Pindyck concludes that “as individuals and as a society we are inherently myopic” (p. 203), meaning that we discount future costs and benefits at a very high rate. My sense is that we are not so myopic and have become less myopic over time, especially as our wealth levels have increased, which allows us to be more patient. This is probably one reason that real interest rates have fallen so much over time (see, for example, Kenneth Rogoff, Barbara Rossi, and Paul Schmelzing, 2022, Long-run Trends in Long-Maturity Real Rates, 1311 2021, NBER Working Paper, no. 30475).

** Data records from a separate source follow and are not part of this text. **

(* ===== verification/StopChecker.v ===== *)
(** * Stop strings

    Model of [StopChecker.check_stop_strings] in
    [vllm/engine/output_processor/stop_checker.py], with Python's [str.find].
    The code searches only the end of the text, where the new characters can
    complete a stop string; the theorem says that nothing is missed. *)

From S2P Require Import Prelude.

(** A [str] is the list of its code points. *)
Notation text := (list Z).

Definition str (s : string) : text := (fun c => Z.of_nat (Ascii.nat_of_ascii c)) <$> String.list_ascii_of_string s.

Definition text_len (t : text) : Z := Z.of_nat (length t).

(** ** [str.find] *)

(** The first position at which [s] begins, counted from [i]; -1 if there is none. *)
Fixpoint find_at (s t : text) (i : Z) : Z :=
  if bool_decide (s `prefix_of` t) then i
  else match t with
  | [] => -1
  | _ :: t' => find_at s t' (i + 1)
  end.

(** [t.find(s, start)]; a negative [start] counts from the end. *)
Definition py_find (t s : text) (start : Z) : Z :=
  let start := if (start <? 0)%Z then Z.max 0 (start + text_len t) else start in
  if (text_len t <? start)%Z then -1 else find_at s (drop (Z.to_nat start) t) start.

(** [s] begins at position [i] of [t]. *)
Definition occurs_at (s t : text) (i : nat) : Prop := i <= length t /\ s `prefix_of` drop i t.
Definition occurs (s t : text) : Prop := exists i, occurs_at s t i.

(** ** [StopChecker.check_stop_strings] *)

(** The loop over the stop strings. *)
Fixpoint stop_loop (output_text : text) (new_char_count : Z) (include_in_output : bool) (stop : list text) : option (text * Z) :=
  match stop with
  | [] => None
  | stop_str :: stop =>
      let stop_string_len := text_len stop_str in
      let stop_index := py_find output_text stop_str (1 - new_char_count - stop_string_len) in
      if (stop_index =? -1)%Z then stop_loop output_text new_char_count include_in_output stop
      else if include_in_output then
        let stop_index := (stop_index + stop_string_len)%Z in
        if (text_len output_text <=? stop_index)%Z then Some (stop_str, -1)%Z else Some (stop_str, stop_index)
      else Some (stop_str, stop_index)
  end.

Definition check_stop_strings (output_text : text) (new_char_count : Z) (stop : list text) (include_in_output : bool) :
    option (text * Z) :=
  if (new_char_count =? 0)%Z || bool_decide (stop = []) then None
  else stop_loop output_text new_char_count include_in_output stop.

(** ** Lemmas *)

Lemma occurs_at_len s t i : occurs_at s t i -> i + length s <= length t.
Proof. intros [Hi [k Hk]]. apply (f_equal length) in Hk. rewrite length_drop, length_app in Hk. lia. Qed.

Lemma occurs_at_drop s t i j : j <= length t -> occurs_at s (drop j t) i <-> occurs_at s t (j + i).
Proof. intros Hj. unfold occurs_at. rewrite length_drop, drop_drop. split; intros [? ?]; split; try done; lia. Qed.

Lemma occurs_at_cons s c t i : occurs_at s t i <-> occurs_at s (c :: t) (S i).
Proof. unfold occurs_at. cbn. split; intros [? ?]; split; try done; lia. Qed.

(** [find_at] finds the first occurrence, or says that there is none. *)
Lemma find_at_spec s t i :
  (exists k, find_at s t i = (i + Z.of_nat k)%Z /\ occurs_at s t k /\ forall j, j < k -> ~ occurs_at s t j) \/
  (find_at s t i = -1 /\ forall j, ~ occurs_at s t j)%Z.
Proof.
  revert i. induction t as [|c t IH]; intros i; cbn; case_bool_decide as Hp.
  - left. exists 0. repeat split; [lia|cbn; lia|done|intros; lia].
  - right. split; [done|]. intros j [Hj Hs]. apply Hp. by rewrite drop_nil in Hs.
  - left. exists 0. repeat split; [lia|cbn; lia|done|intros; lia].
  - destruct (IH (i + 1)%Z) as [(k & -> & Hk & Hf)|[-> Hn]].
    + left. exists (S k). split; [lia|]. split; [by apply occurs_at_cons|].
      intros [|j] Hj; [by intros [_ ?]|]. rewrite <-occurs_at_cons. apply Hf. lia.
    + right. split; [done|]. intros [|j]; [by intros [_ ?]|]. rewrite <-occurs_at_cons. apply Hn.
Qed.

Lemma find_at_here s t i : s `prefix_of` t -> find_at s t i = i.
Proof. intros H. destruct t; cbn; by rewrite bool_decide_eq_true_2. Qed.

(** Where nothing begins in the first [j] positions, the search may start there. *)
Lemma find_at_skip s t i j : j <= length t -> (forall k, k < j -> ~ occurs_at s t k) ->
  find_at s (drop j t) (i + Z.of_nat j) = find_at s t i.
Proof.
  revert t i. induction j as [|j IH]; intros t i Hj Hn; [cbn; by rewrite Z.add_0_r|].
  destruct t as [|c t]; cbn in Hj; [lia|]. cbn [drop find_at].
  rewrite bool_decide_eq_false_2.
  - rewrite <-(IH t (i + 1)%Z) by (try lia; intros k Hk; rewrite (occurs_at_cons s c); apply Hn; lia). f_equal. lia.
  - intros Hp. apply (Hn 0); [lia|]. split; [cbn; lia|done].
Qed.

(** An occurrence that the old text does not have ends in the new one. *)
Lemma occurs_new s old new i : ~ occurs s old -> occurs_at s (old ++ new) i -> length old < i + length s.
Proof.
  intros Hno Hi. destruct (decide (length old < i + length s)) as [|Hle]; [done|]. exfalso. apply Hno.
  exists i. split; [lia|]. destruct Hi as [_ Hp]. rewrite drop_app_le in Hp by lia.
  destruct Hp as [k Hk]. exists (drop (length s) (drop i old)).
  apply (f_equal (take (length s))) in Hk. rewrite take_app_le in Hk by (rewrite length_drop; lia).
  rewrite take_app_length in Hk. by rewrite <-Hk at 1; rewrite take_drop.
Qed.

(** The search from the end is the search through the whole text. *)
Lemma find_new s old new : s <> [] -> new <> [] -> ~ occurs s old ->
  py_find (old ++ new) s (1 - text_len new - text_len s) = find_at s (old ++ new) 0.
Proof.
  intros Hs Hn Hno. unfold py_find, text_len. rewrite length_app.
  assert (1 <= length s) by (destruct s; cbn; [done|lia]). assert (1 <= length new) by (destruct new; cbn; [done|lia]).
  rewrite (proj2 (Z.ltb_lt _ 0)) by lia.
  rewrite (proj2 (Z.ltb_ge _ _)) by lia.
  replace (Z.max 0 _) with (Z.of_nat (length old + 1 - length s)) by lia. rewrite Nat2Z.id.
  rewrite <-(Z.add_0_l (Z.of_nat _)) at 1. apply find_at_skip; [rewrite length_app; lia|].
  intros k Hk Ho. pose proof (occurs_new s old new k Hno Ho). lia.
Qed.

(** What [check_stop_strings] answers: the first stop string of the list that
    occurs, and where the text is cut. *)
Definition stop_found (t : text) (include : bool) (s : text) (cut : Z) : Prop :=
  exists i, occurs_at s t i /\ (forall j, j < i -> ~ occurs_at s t j) /\
    cut = if include then (if decide (i + length s = length t) then (-1)%Z else Z.of_nat (i + length s)) else Z.of_nat i.

Definition first_stop (t : text) (include : bool) (stop : list text) (r : option (text * Z)) : Prop :=
  match r with
  | None => forall s, s ∈ stop -> ~ occurs s t
  | Some (s, cut) => exists l1 l2, stop = l1 ++ s :: l2 /\ (forall s', s' ∈ l1 -> ~ occurs s' t) /\ stop_found t include s cut
  end.

Lemma stop_loop_ok old new include stop : new <> [] ->
  (forall s, s ∈ stop -> s <> [] /\ ~ occurs s old) ->
  first_stop (old ++ new) include stop (stop_loop (old ++ new) (text_len new) include stop).
Proof.
  intros Hn. induction stop as [|s stop IH]; intros Hs; cbn [stop_loop].
  - intros s ?%elem_of_nil. done.
  - destruct (Hs s) as [Hs1 Hs2]; [by left|]. rewrite find_new by done.
    destruct (find_at_spec s (old ++ new) 0) as [(k & -> & Hk & Hf)|[-> Hno]].
    + rewrite (proj2 (Z.eqb_neq _ _)) by lia. pose proof (occurs_at_len _ _ _ Hk) as Hl.
      assert (Hfound : forall cut, cut = (if include then (if decide (k + length s = length (old ++ new)) then (-1)%Z else Z.of_nat (k + length s))
        else Z.of_nat k) -> first_stop (old ++ new) include (s :: stop) (Some (s, cut))).
      { intros cut ->. exists [], stop. split; [done|]. split; [by intros ? ?%elem_of_nil|]. by exists k. }
      unfold text_len. destruct include; [|apply Hfound; lia].
      destruct (Z.leb_spec (Z.of_nat (length (old ++ new))) (0 + Z.of_nat k + Z.of_nat (length s)));
        apply Hfound; case_decide; lia.
    + cbn [Z.eqb Pos.eqb]. assert (IH' := IH (fun s' H => Hs s' (list_elem_of_further _ s _ H))).
      destruct (stop_loop _ _ _ stop) as [[s' cut]|]; cbn in *.
      * destruct IH' as (l1 & l2 & -> & Hl1 & Hf). exists (s :: l1), l2. split; [done|]. split; [|done].
        intros x [->|Hx]%elem_of_cons; [|by apply Hl1]. intros [j Hj]. by apply (Hno j).
      * intros x [->|Hx]%elem_of_cons; [|by apply IH']. intros [j Hj]. by apply (Hno j).
Qed.

Lemma check_stop_strings_ok old new stop include : new <> [] -> (forall s, s ∈ stop -> s <> [] /\ ~ occurs s old) ->
  first_stop (old ++ new) include stop (check_stop_strings (old ++ new) (text_len new) stop include).
Proof.
  intros Hn Hs. unfold check_stop_strings. rewrite (proj2 (Z.eqb_neq _ _)) by (unfold text_len; destruct new; cbn; [done|lia]).
  cbn [orb]. case_bool_decide as E; [subst; intros s ?%elem_of_nil; done|]. by apply stop_loop_ok.
Qed.

(** C33: Searching only the end of the text misses nothing: if none of the stop
    strings, which are not empty, is in the old text, the answer for the text
    with new characters is the one that a search through the whole text gives -
    the first stop string of the list that occurs anywhere, with the position of
    its first occurrence (or its end, if it is to be included; -1 if the text
    ends there) - and the part cut off begins after the old text less the longest
    stop string's length minus one. *)
Theorem check_stop_strings_correct old new stop include : new <> [] -> (forall s, s ∈ stop -> s <> [] /\ ~ occurs s old) ->
  let r := check_stop_strings (old ++ new) (text_len new) stop include in
  first_stop (old ++ new) include stop r /\
  match r with Some (s, cut) => cut = (-1)%Z \/ (text_len old - text_len s < cut)%Z | None => True end.
Proof.
  intros Hn Hs. cbv zeta. pose proof (check_stop_strings_ok old new stop include Hn Hs) as H. split; [done|].
  destruct (check_stop_strings _ _ _ _) as [[s cut]|]; [|done].
  destruct H as (l1 & l2 & -> & _ & i & Hi & _ & ->). destruct (Hs s) as [_ Hno]; [apply elem_of_app; right; by left|].
  pose proof (occurs_new s old new i Hno Hi). unfold text_len. destruct include; [case_decide; [by left|]|]; right; lia.
Qed.

Lemma no_stop_in_hel s : s ∈ [str "lo"; str "x"] -> s <> [] /\ ~ occurs s (str "hel").
Proof.
  intros Hs. split; [set_solver|]. intros [i Hi]. pose proof (occurs_at_len _ _ _ Hi) as Hl. destruct Hi as [_ Hp].
  apply elem_of_cons in Hs as [-> | ->%list_elem_of_singleton].
  - change (length (str "hel")) with 3 in Hl. change (length (str "lo")) with 2 in Hl.
    do 2 (destruct i as [|i]; [destruct Hp as [k Hk]; discriminate Hk|]). lia.
  - change (length (str "hel")) with 3 in Hl. change (length (str "x")) with 1 in Hl.
    do 3 (destruct i as [|i]; [destruct Hp as [k Hk]; discriminate Hk|]). lia.
Qed.

Lemma check_stop_strings_correct_witness :
  check_stop_strings (str "hel" ++ str "lo y") 4 [str "lo"; str "x"] false = Some (str "lo", 3%Z) /\
  first_stop (str "hel" ++ str "lo y") false [str "lo"; str "x"] (Some (str "lo", 3%Z)).
Proof.
  assert (Hn : str "lo y" <> []) by done.
  pose proof (check_stop_strings_correct (str "hel") (str "lo y") [str "lo"; str "x"] false Hn no_stop_in_hel) as [H _].
  split; [vm_compute; reflexivity|exact H].
Defined.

However, there are clear cultural and religious trends that are pushing people to be more short-sighted and think shorter-term, which weigh against this historic drop in the discount rate. Whether or not the discount rate is too high, too many of our intellectual, political, and policy leaders have a disturbing tendency to pretend they know things that they don’t, to propose drastic solutions to the problems they perceive, and to turn every issue into a “crisis.” Robert Pindyck’s book leans against this prevailing tendency.